But that's all a lie too. I may be personally enamored with DS1's commitment to the slow, cautious, and deliberate manner it engenders in players, but I'm obviously in the minority. Plenty of people prefer the wild ride, the wind in their hair, free teleports to everywhere they've ever seen, elegantly tumbling right through every attack, the Good Feel Brain Juices squirting all over their grey matter with every bleed proc or stagger. But somehow, even those people tend to respect DS1 in a way that can't be explained away by pure nostalgia. And in the end, I think it's more than a single justification can illuminate. Dark Souls 1 is, more than anything else you can say about it, a very thoughtful game. A level of genuine care uncommon in studio productions was taken in crafting every nuance of it – and I'm obviously not talking about polish or refinement, but in engineering an experience. Few games in the series have worse collision, worse hitboxes, worse animations, and so on, but those rough edges hardly detract, and maybe even reinforce the sense that the hands that built the game were guided by a higher purpose, to present something deeper than a smooth, well-oiled jack-off machine.

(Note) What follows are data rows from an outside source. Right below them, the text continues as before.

(* ===== verification/MailboxSafe.v ===== *)
(** * MailboxSafe: mailbox_safe_t (libzmq/src/mailbox_safe.cpp)

    The mailbox of a socket that several threads may use: they receive under one mutex
    and sleep on a condition variable.  [step] has one transition for each stretch
    of code under the mutex; a wait may end spuriously. *)

From S2P Require Import Prelude Ypipe.

Module Safe.
Import Yp.

Section Safe.
Context {T : Type}.

Record mailbox : Type := Mailbox {
  cpipe : spipe (T := T);
  (* each registered signaler with the signals it was sent *)
  signalers : list (nat * nat);
  (* the threads that sleep on the condition variable, and those it woke *)
  waiting : gset nat;
  woken : gset nat;
  sent : list T;
  received : list T
}.

Definition mailbox_safe_new : outcome mailbox :=
  let (v, y) := s_read spipe_new in
  match v with
  | None => Done (Mailbox y [] ∅ ∅ [] [])
  | Some _ => Crash
  end.

Definition add_signaler (s : nat) (m : mailbox) : mailbox :=
  Mailbox (cpipe m) (signalers m ++ [(s, O)]) (waiting m) (woken m) (sent m) (received m).

(** The first occurrence is erased. *)
Fixpoint erase_first (s : nat) (l : list (nat * nat)) : list (nat * nat) :=
  match l with
  | [] => []
  | (s', n) :: l => if decide (s' = s) then l else (s', n) :: erase_first s l
  end.

Definition remove_signaler (s : nat) (m : mailbox) : mailbox :=
  Mailbox (cpipe m) (erase_first s (signalers m)) (waiting m) (woken m) (sent m) (received m).

Definition clear_signalers (m : mailbox) : mailbox :=
  Mailbox (cpipe m) [] (waiting m) (woken m) (sent m) (received m).

Definition signal_all (l : list (nat * nat)) : list (nat * nat) := map (fun s => (s.1, S s.2)) l.

(** [send]: all of it is under the mutex. *)
Definition send (c : T) (m : mailbox) : mailbox :=
  let y := s_write c false (cpipe m) in
  let (ok, y) := s_flush y in
  if negb ok
  then Mailbox y (signal_all (signalers m)) ∅ (woken m ∪ waiting m) (sent m ++ [c]) (received m)
  else Mailbox y (signalers m) (waiting m) (woken m) (sent m ++ [c]) (received m).

(** [recv] up to [cond_var.wait], which frees the mutex. *)
Definition recv_start (t : nat) (m : mailbox) : mailbox :=
  let (v, y) := s_read (cpipe m) in
  match v with
  | Some c => Mailbox y (signalers m) (waiting m) (woken m) (sent m) (received m ++ [c])
  | None => Mailbox y (signalers m) ({[t]} ∪ waiting m) (woken m) (sent m) (received m)
  end.

(** The wait ended with a timeout. *)
Definition recv_timeout (t : nat) (m : mailbox) : mailbox :=
  Mailbox (cpipe m) (signalers m) (waiting m ∖ {[t]}) (woken m ∖ {[t]}) (sent m) (received m).

(** The wait ended, by [broadcast] or spuriously: the rest of [recv]. *)
Definition recv_woken (t : nat) (m : mailbox) : mailbox :=
  let (v, y) := s_read (cpipe m) in
  Mailbox y (signalers m) (waiting m ∖ {[t]}) (woken m ∖ {[t]}) (sent m)
    (received m ++ match v with Some c => [c] | None => [] end).

Inductive step : mailbox -> mailbox -> Prop :=
| step_send c m : step m (send c m)
| step_recv t m : t ∉ waiting m ∪ woken m -> step m (recv_start t m)
| step_timeout t m : t ∈ waiting m ∪ woken m -> step m (recv_timeout t m)
| step_woken t m : t ∈ waiting m ∪ woken m -> step m (recv_woken t m)
| step_add s m : step m (add_signaler s m)
| step_remove s m : step m (remove_signaler s m)
| step_clear m : step m (clear_signalers m).

Inductive reach : mailbox -> Prop :=
| reach_new m : mailbox_safe_new = Done m -> reach m
| reach_step m m' : reach m -> step m m' -> reach m'.

(** A thread sleeps, or a signaler may be polled, only when the pipe knows that its reader is gone. *)
Record inv (m : mailbox) : Prop := {
  i_complete : complete (cpipe m) = [] /\ partial (cpipe m) = [];
  i_order : sent m = received m ++ flushed (cpipe m);
  i_sleep : waiting m <> ∅ -> asleep (cpipe m) = true;
  i_asleep : asleep (cpipe m) = true -> flushed (cpipe m) = []
}.

(** A read keeps the invariant, whoever sleeps after it: only who found nothing may. *)
Lemma inv_read m y v sg w wk :
  inv m -> s_read (cpipe m) = (v, y) ->
  (v <> None -> w ⊆ waiting m) ->
  inv (Mailbox y sg w wk (sent m) (received m ++ match v with Some c => [c] | None => [] end)).
Proof.
  intros [[Hc Hp] Ho Hs Ha] E Hw. destruct m as [[fl co pa as_] si wa wo se re]. simpl in *. subst co pa.
  unfold s_read in E. simpl in E. destruct fl as [|c fl]; injection E as <- <-; simpl in *.
  - split; simpl; [done|by rewrite app_nil_r|done|done].
  - destruct as_; [by specialize (Ha eq_refl)|]. split; simpl; [done|by rewrite <- app_assoc| |done].
    intros Hne. apply Hs. intros ->. apply Hne. apply set_eq. intros x.
    pose proof (Hw ltac:(done) x). set_solver.
Qed.

Lemma mailboxsafe_inv_step m m' : inv m -> step m m' -> inv m'.
Proof.
  intros Hi Hs. destruct Hs as [c m|t m Ht|t m Ht|t m Ht|s m|s m|m]; try (destruct Hi; by split).
  - destruct Hi as [[Hc Hp] Ho Hw Ha]. destruct m as [[fl co pa as_] si wa wo se re]. simpl in *. subst co pa.
    unfold send, s_write, s_flush. simpl.
    destruct as_; simpl; split; simpl; try done; try (by rewrite Ho, app_assoc).
  - unfold recv_start. destruct (s_read (cpipe m)) as [v y] eqn:E.
    pose proof (inv_read m y v (signalers m)
      (match v with Some _ => waiting m | None => {[t]} ∪ waiting m end) (woken m) Hi E) as Hr.
    destruct v; [by apply Hr|rewrite app_nil_r in Hr; by apply Hr].
  - destruct Hi as [Hc Ho Hw Ha]. split; simpl; try done. intros Hne. apply Hw. set_solver.
  - unfold recv_woken. destruct (s_read (cpipe m)) as [v y] eqn:E.
    apply (inv_read m); [done|done|set_solver].
Qed.

Lemma mailboxsafe_reach_inv m : reach m -> inv m.
Proof.
  induction 1 as [m E|m m' _ IH Hs]; [|by apply (mailboxsafe_inv_step m)].
  injection E as <-. by split.
Qed.
End Safe.

(** A mailbox shared by receivers: commands are received once each and in the order they were
    sent; no receiver sleeps while a command waits; and a command that arrives when one sleeps
    wakes them all and signals every registered poller. *)
Theorem mailbox_safe_delivers {T} (m : mailbox (T := T)) c :
  reach m ->
  received m `prefix_of` sent m /\
  (waiting m <> ∅ -> received m = sent m) /\
  (asleep (cpipe m) = true ->
   waiting (send c m) = ∅ /\ waiting m ⊆ woken (send c m) /\
   signalers (send c m) = map (fun s => (s.1, S s.2)) (signalers m)).
Proof.
  intros Hr. pose proof (mailboxsafe_reach_inv m Hr) as [[Hc Hp] Ho Hs Ha]. split; [by exists (flushed (cpipe m))|]. split.
  - intros Hw. by rewrite Ho, (Ha (Hs Hw)), app_nil_r.
  - intros E. destruct m as [[fl co pa as_] si wa wo se re]. simpl in *. subst co pa as_.
    unfold send, s_flush, s_write. simpl. split_and!; [done|set_solver|done].
Qed.

(** Thread 1 sleeps in [recv]; a poller watches too. *)
Definition sample : mailbox (T := nat) := Mailbox (Spipe [] [] [] true) [(5%nat, O)] {[1%nat]} ∅ [] [].

Lemma mailbox_safe_delivers_witness :
  reach sample /\ waiting (send 7%nat sample) = ∅ /\ signalers (send 7%nat sample) = [(5%nat, 1%nat)].
Proof.
  assert (Hr : reach sample).
  { apply (reach_step (Mailbox (Spipe [] [] [] true) [(5%nat, O)] ∅ ∅ [] [])).
    - apply (reach_step (Mailbox (Spipe [] [] [] true) [] ∅ ∅ [] [])); [by apply reach_new|].
      exact (step_add 5 _).
    - replace sample with (recv_start 1 (Mailbox (T := nat) (Spipe [] [] [] true) [(5%nat, O)] ∅ ∅ [] []))
        by (vm_compute; reflexivity).
      apply step_recv. set_solver. }
  destruct (mailbox_safe_delivers sample 7%nat Hr) as (_ & _ & Hs).
  destruct (Hs eq_refl) as (Hw & _ & Hg). split; [exact Hr|]. split; [exact Hw|exact Hg].
Defined.

End Safe.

Because while Dark Souls certainly didn't introduce that many people to the ideas it embraced, it did something much more important. It sold those ideas – the challenge, the story, the hostility and reprieve, the moments of companionship and rivalry, and all the mechanics that hold players accountable for their failings. More than just presenting a series of obstacles, or a stimulating narrative, or a bunch of branching paths with glowing loot shimmering at their tips, it weaved those things together into a coherent tapestry, validating the presence of each individual stitch as a vital component of the whole. It's a game that's worth overcoming, worth reading the descriptions in, worth thinking about, dwelling on, revisiting.
The world of the Dark Souls series revolves around the concept of the First Flame – the whole of conscious creation, the light of the mind, the will that gives Man dominion over the nature they were wrested from, embodied in a single searing moment of revelation. Dark Souls is that first flame. A dimly recalled golden age, to which all others, however far removed, are compared, sustaining themselves on the endlessly recycled ashes of all that was built by those hallowed hands. The focal point of every degenerating cycle, with champions and challengers great and small through the ages failing, unable to kindle a fire to match that original radiance. And as the embers grow cold, and the last of light fades, our gaze turns away, to the dark expanse, hoping to catch a glimpse of some distant spark of brilliance.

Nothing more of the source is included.